The brute-force collecting, correlating and categorizing of data and then interrogating medical knowledge bases for “actionables” that would improve wellness is all but a scientific method. Such an approach to big data is not the recipe for a home-run in medicine; it is the desperation behind a Hail Mary pass. Yes, data is necessary in science. But data alone is of little use without science, and may even stifle scientific progress. The blind algorithmic sieving of vast amounts of multi-omic, longitudinal data with the hope of finding the gold nuggets that may be monetized, using ever more sophisticated statistical tools, is not science.


The kind or highly plausible, mechanistic explanations as exemplified above just don’t work in medicine (most of the time). Few researchers without long exposure to medical research, including the data scientists and bioinformaticians who now enter biomedicine in droves because of their indispensable skills, appreciate this fact. Clever “engineering hacks”, logically deduced from however solid causal mechanism, no matter whether identified by human reasoning or sophisticated statistical inference algorithms, are not suited for informing care decisions in medicine. The most extreme modern form of such a primitive mode of thought is epitomized by “precision medicine” that naively treats the human body as a complicated Rube-Goldberg machine of sequential molecular mechanisms amenable to linear thinking about causation. This is not how diseases work.

The Self-Operating Napkin by Rube Goldberg (Originally published in Collier’s Weekly, September 26 1931).


Enters “scientific wellness”. I propose that the scientific principle warranting the attribute ‘scientific’ is the application of burgeoning formal concepts from systems biology, which is what had originally fostered the idea of “scientific wellness”. The term, coined by Dr. Leroy Hood, is far from a tacit suggestion that current medicine is “non-scientific” –of course modern medicine is based on science. But in Hood’s view, the ‘scientific wellness’ implies an emphasis on optimization of wellness, informed by scientific principles, without explicit reference to ‘disease’. There is a subtle but fundamental, clear-cut difference between “optimizing wellness” and “preventing disease” — beyond the sentimental half-full/half-empty glass analogy. The focus on optimizing wellness is motivated by insights into the very nature of transitions from the regime of ‘being well’ into that of ‘being sick’, if we imagine, following a formalism from the theory of dynamical systems, that these two regimes of health are complementary domains in the space of all possible health states (the green and red zones in the figure below).

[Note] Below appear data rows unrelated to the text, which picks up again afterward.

(* ===== verification/Fault.v ===== *)
(** * Fault: demand paging, copy-on-write and user memory ([memory.c])

    [vm_handle_page_fault], the translation of user addresses that calls it, the
    copies between kernel and user memory, and fork and teardown of a page
    directory. *)

From S2P Require Import Prelude Config Kernel Klog RawMem Linkage PageTable Vm.

Section with_vnodes.
Context `{Linkage}.

(** *** The cases of [vm_handle_page_fault] *)

(** A write to a present page: copy-on-write, or the first write to a page of a
    shared mapping. *)
Definition fault_present (p page pte ptep error : Z) : K Z :=
  if negb (has error 2) then mret (-1) else
  area ← gets (fun s => vm_area_index s p page) ;
  a ← gets (fun s => area_at s p area) ;
  if (area >=? 0) && negb (has (va_prot a) CFG_PROT_WRITE) then mret (-1) else
  if has pte CFG_PTE_COW then
    avail ← frame_available ;
    if negb avail then mret (-1) else
    let old_frame := pte_addr pte in
    frame ← alloc_frame ;
    copy_page old_frame frame ;;
    kwrite32 ptep (Z.lor frame CFG_PTE_USER) ;;
    free_frame old_frame ;;
    mret 0
  else if has pte CFG_PTE_SHARED then
    for_ 0 NCACHE (fun i =>
      e ← gets (fun s => cache_at s i) ;
      when ((pce_used e !=? 0) && (pce_frame e =? pte_addr pte))
        (mcache i (fun e => e <| pce_dirty := 1 |>))) ;;
    kwrite32 ptep (Z.lor pte 2) ;;
    mret 0
  else mret (-1).

(** A page that is not there yet: protection, flags, file and offset of its area,
    or of the heap. *)
Definition fault_source (s : kernel) (p page : Z) : option (Z * Z * Z * Z) :=
  let area := vm_area_index s p page in
  let a := area_at s p area in
  if area <? 0 then
    if (page <? brk_start (vm_at s p)) || (page >=? brk_end (vm_at s p)) then None
    else Some (Z.lor CFG_PROT_READ CFG_PROT_WRITE,
               Z.lor CFG_MAP_PRIVATE CFG_MAP_ANONYMOUS, -1, 0)
  else Some (va_prot a, va_flags a, va_file a, va_offset a +! page -! va_start a).

Definition fault_absent (p page error : Z) : K Z :=
  src ← gets (fun s => fault_source s p page) ;
  match src with
  | None => mret (-1)
  | Some (prot, flags, file, offset) =>
      pd ← gets (fun s => ptbr_at s p) ;
      if (prot =? CFG_PROT_NONE) || (has error 2 && negb (has prot CFG_PROT_WRITE))
      then mret (-1) else
      if has flags CFG_MAP_ANONYMOUS then
        avail ← frame_available ;
        if negb avail then mret (-1) else
        frame ← alloc_frame ;
        zero_page frame ;;
        map_page pd page frame (if has prot CFG_PROT_WRITE then CFG_PTE_USER else 4) ;;
        mret 0
      else
        cache ← page_cache_get file offset ;
        if cache <? 0 then mret (-1) else
        e ← gets (fun s => cache_at s cache) ;
        let frame := pce_frame e in
        retain_frame frame ;;
        map_page pd page frame
          (if has flags CFG_MAP_SHARED && has prot CFG_PROT_WRITE then Z.lor 4 CFG_PTE_SHARED
           else if has flags CFG_MAP_PRIVATE && has prot CFG_PROT_WRITE then Z.lor 4 CFG_PTE_COW
           else 4) ;;
        mret 0
  end.

Definition vm_handle_page_fault (p address error : Z) : K Z :=
  let page := pte_addr address in
  n ← rd k_procs nproc ;
  if (p <? 0) || (p >=? n) || (page <? CFG_USER_BASE) || (page >=? CFG_USER_STACK_TOP)
  then mret (-1) else
  pd ← gets (fun s => ptbr_at s p) ;
  pde ← kread32 (pde_at pd page) ;
  pte ← (if has pde 1 then kread32 (pte_at pde page) else mret 0) ;
  if has pte 1 then fault_present p page pte (pte_at pde page) error
  else fault_absent p page error.

(** *** User addresses *)

(** The entry allows the access: present and user, and writable for a write. *)
Definition pte_allows (pte : Z) (write : bool) : bool :=
  (Z.land pte 5 =? 5) && negb (write && negb (has pte 2)).

Definition user_error (write : bool) : Z := if write then 2 else 0.

(** The table walk once the directory entry is good. *)
Definition walk_table (p addr : Z) (write : bool) (pd pde : Z) : K Z :=
  pte ← kread32 (pte_at pde addr) ;
  if pte_allows pte write then mret (pte_addr pte + Z.land addr 4095) else
  r ← vm_handle_page_fault p addr (user_error write) ;
  if r <? 0 then mret (-1) else
  pde ← kread32 (pde_at pd addr) ;
  if negb (Z.land pde 5 =? 5) then mret (-1) else
  pte ← kread32 (pte_at pde addr) ;
  if pte_allows pte write then mret (pte_addr pte + Z.land addr 4095) else mret (-1).

Definition user_phys_addr (p addr : Z) (write : bool) : K Z :=
  n ← rd k_procs nproc ;
  if (p <? 0) || (p >=? n) then mret (-1) else
  pd ← gets (fun s => ptbr_at s p) ;
  pde ← kread32 (pde_at pd addr) ;
  if Z.land pde 5 =? 5 then walk_table p addr write pd pde else
  r ← vm_handle_page_fault p addr (user_error write) ;
  if r <? 0 then mret (-1) else
  pde ← kread32 (pde_at pd addr) ;
  if negb (Z.land pde 5 =? 5) then mret (-1) else walk_table p addr write pd pde.

(** Every page of the range is (made) accessible. *)
Definition user_access_ok (p addr len : Z) (write : bool) : K bool :=
  if (len <? 0) || (addr <? CFG_USER_BASE) || (addr >? CFG_USER_END) then mret false else
  if len >? CFG_USER_END - addr then mret false else
  if len =? 0 then mret true else
  let page := pte_addr addr in
  let last := pte_addr (addr + len - 1) in
  or_else (for_ret 0 (Z.to_nat ((last - page) / 4096 + 1)) (fun k =>
    r ← user_phys_addr p (page + k * 4096) write ;
    mret (if r <? 0 then Some false else None)))
  (mret true).

(** [read8_at(phys)] and [write8_at(phys, c)]. *)
Definition user_read8 (p addr : Z) : K Z := a ← user_phys_addr p addr false ; read8_at a.
Definition user_write8 (p addr c : Z) : K unit := a ← user_phys_addr p addr true ; write8_at a c.

Fixpoint copyin_loop (p usrc : Z) (n : nat) : K (list Z) :=
  match n with
  | O => mret []
  | S n' => c ← user_read8 p usrc ; cs ← copyin_loop p (usrc + 1) n' ; mret (c :: cs)
  end.

(** The bytes, or [None] for -EFAULT. *)
Definition copyin (p usrc len : Z) : K (option (list Z)) :=
  ok ← user_access_ok p usrc len false ;
  if negb ok then mret None else
  bs ← copyin_loop p usrc (Z.to_nat len) ;
  mret (Some bs).

Fixpoint copyout_loop (p udst : Z) (bs : list Z) : K unit :=
  match bs with
  | [] => mret tt
  | b :: bs' => user_write8 p udst b ;; copyout_loop p (udst + 1) bs'
  end.

Definition copyout (p udst : Z) (bs : list Z) : K Z :=
  ok ← user_access_ok p udst (Z.of_nat (length bs)) true ;
  if negb ok then mret (- CFG_EFAULT) else
  copyout_loop p udst bs ;;
  mret 0.

(** The string before its NUL, or the error. *)
Fixpoint copyinstr_loop (p usrc : Z) (n : nat) : K (Z + list Z) :=
  match n with
  | O => mret (inl (- CFG_E2BIG))
  | S n' =>
      ok ← user_access_ok p usrc 1 false ;
      if negb ok then mret (inl (- CFG_EFAULT)) else
      c ← user_read8 p usrc ;
      if c =? 0 then mret (inr []) else
      r ← copyinstr_loop p (usrc + 1) n' ;
      mret (match r with inl e => inl e | inr cs => inr (c :: cs) end)
  end.
Definition copyinstr (p usrc max : Z) : K (Z + list Z) := copyinstr_loop p usrc (Z.to_nat max).

(** *** A write through a descriptor updates the cached pages of the file *)

Definition page_cache_update_object (object offset length source caller : Z) : K unit :=
  id ← gets (fun s => file_mmap_identity s object) ;
  match id with
  | None => mret tt
  | Some (fs_type, node_object) =>
      for_ 0 NCACHE (fun i =>
        e ← gets (fun s => cache_at s i) ;
        when ((pce_used e !=? 0) && (pce_fs_type e =? fs_type) && (pce_object e =? node_object))
          (let start := if offset <? pce_offset e then pce_offset e else offset in
           let end_ := if offset +! length >? pce_offset e +! 4096 then pce_offset e +! 4096
                       else offset +! length in
           for_ start (Z.to_nat (end_ - start)) (fun at_ =>
             phys ← user_phys_addr caller (source + at_ - offset) false ;
             when (phys >=? 0)
               (e ← gets (fun s => cache_at s i) ;
                c ← read8_at phys ;
                write8_at (pce_frame e + at_ - pce_offset e) c)) ;;
           e ← gets (fun s => cache_at s i) ;
           let next_length := end_ - pce_offset e in
           when (next_length >? pce_length e)
             (mcache i (fun e => e <| pce_length := next_length |>))))
  end.

(** *** Fork and teardown of a page directory *)

(** The entry the child inherits, and that the parent keeps. *)
Definition fork_flags (spte : Z) : Z :=
  let flags := Z.land spte 4095 in
  if negb (has flags CFG_PTE_SHARED) && (has flags 2 || has flags CFG_PTE_COW)
  then Z.lor (Z.land flags (bnot 2)) CFG_PTE_COW else flags.

Definition fork_needs_cow (spte : Z) : bool :=
  let flags := Z.land spte 4095 in
  negb (has flags CFG_PTE_SHARED) && (has flags 2 || has flags CFG_PTE_COW).

Definition copy_space (src dst : Z) : K unit :=
  for_ CFG_KERNEL_IDENTITY_PTS (Z.to_nat (1024 - CFG_KERNEL_IDENTITY_PTS)) (fun di =>
    spde ← kread32 (src + di * 4) ;
    when (has spde 1)
      (let spt := pte_addr spde in
       for_ 0 1024 (fun ti =>
         spte ← kread32 (spt + ti * 4) ;
         when (has spte 1)
           (let v := Z.lor (shl di 22) (Z.shiftl ti 12) in
            let flags := fork_flags spte in
            when (fork_needs_cow spte) (kwrite32 (spt + ti * 4) (Z.lor (pte_addr spte) flags)) ;;
            retain_frame (pte_addr spte) ;;
            map_page dst v (pte_addr spte) flags)))).

Definition free_space (pd : Z) : K unit :=
  for_ CFG_KERNEL_IDENTITY_PTS (Z.to_nat (1024 - CFG_KERNEL_IDENTITY_PTS)) (fun di =>
    pde ← kread32 (pd + di * 4) ;
    when (has pde 1)
      (for_ 0 1024 (fun ti =>
         pte ← kread32 (pte_addr pde + ti * 4) ;
         when (has pte 1)
           (page_cache_flush_frame (pte_addr pte) ;;
            free_frame (pte_addr pte))) ;;
       free_frame (pte_addr pde))) ;;
  free_frame pd.
End with_vnodes.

Why is a systems approach different from figuring out individual causal mechanisms in understanding loss of wellness? This gets very technical, but very briefly:

A SYSTEMS DYNAMICS VIEW — an intuitive permissive simplification of the theory. The blue ball and its position represents the heath state of an individual in the high-dimensional space of all possible health states — projected here onto one dimension, the horizontal axis. This state space is divided into two regimes, WELLNESS (green) and ILLNESS (magenta). The “quasi-potential landscape” depicts the stability of a state. As the individual ages, the stable “wellness attractor” becomes destabilized — it flattens, thus slowing down homeostatic recovery (return to the bottom of the potential well). At some point the ball crosses the well-ill regime boundary and “spills” into a new attractor in the red regime, in a self-propelled way (descent). “Optimizing wellness” means to keep the wellness attractor deep for as long as possible.


Sadly, in current big data medicine, the data scientists do not ask profound scientific questions, they do not formulate hypotheses, let alone frame theories. In a culture of infatuation with big data without theory, to which Arivale may have succumbed over the past few years, we have not only neglected systems theory but also tossed out the classical medical disciplines that embrace theoretical principles and scholarly pursuit, such as biochemistry and pathophysiology, that underlie the path to disease. It is all too tempting to skip all the steps of scholarly discipline, rigorous theory and science in the era of big data. Deep sequencing and deep learning are replacing deep thinking.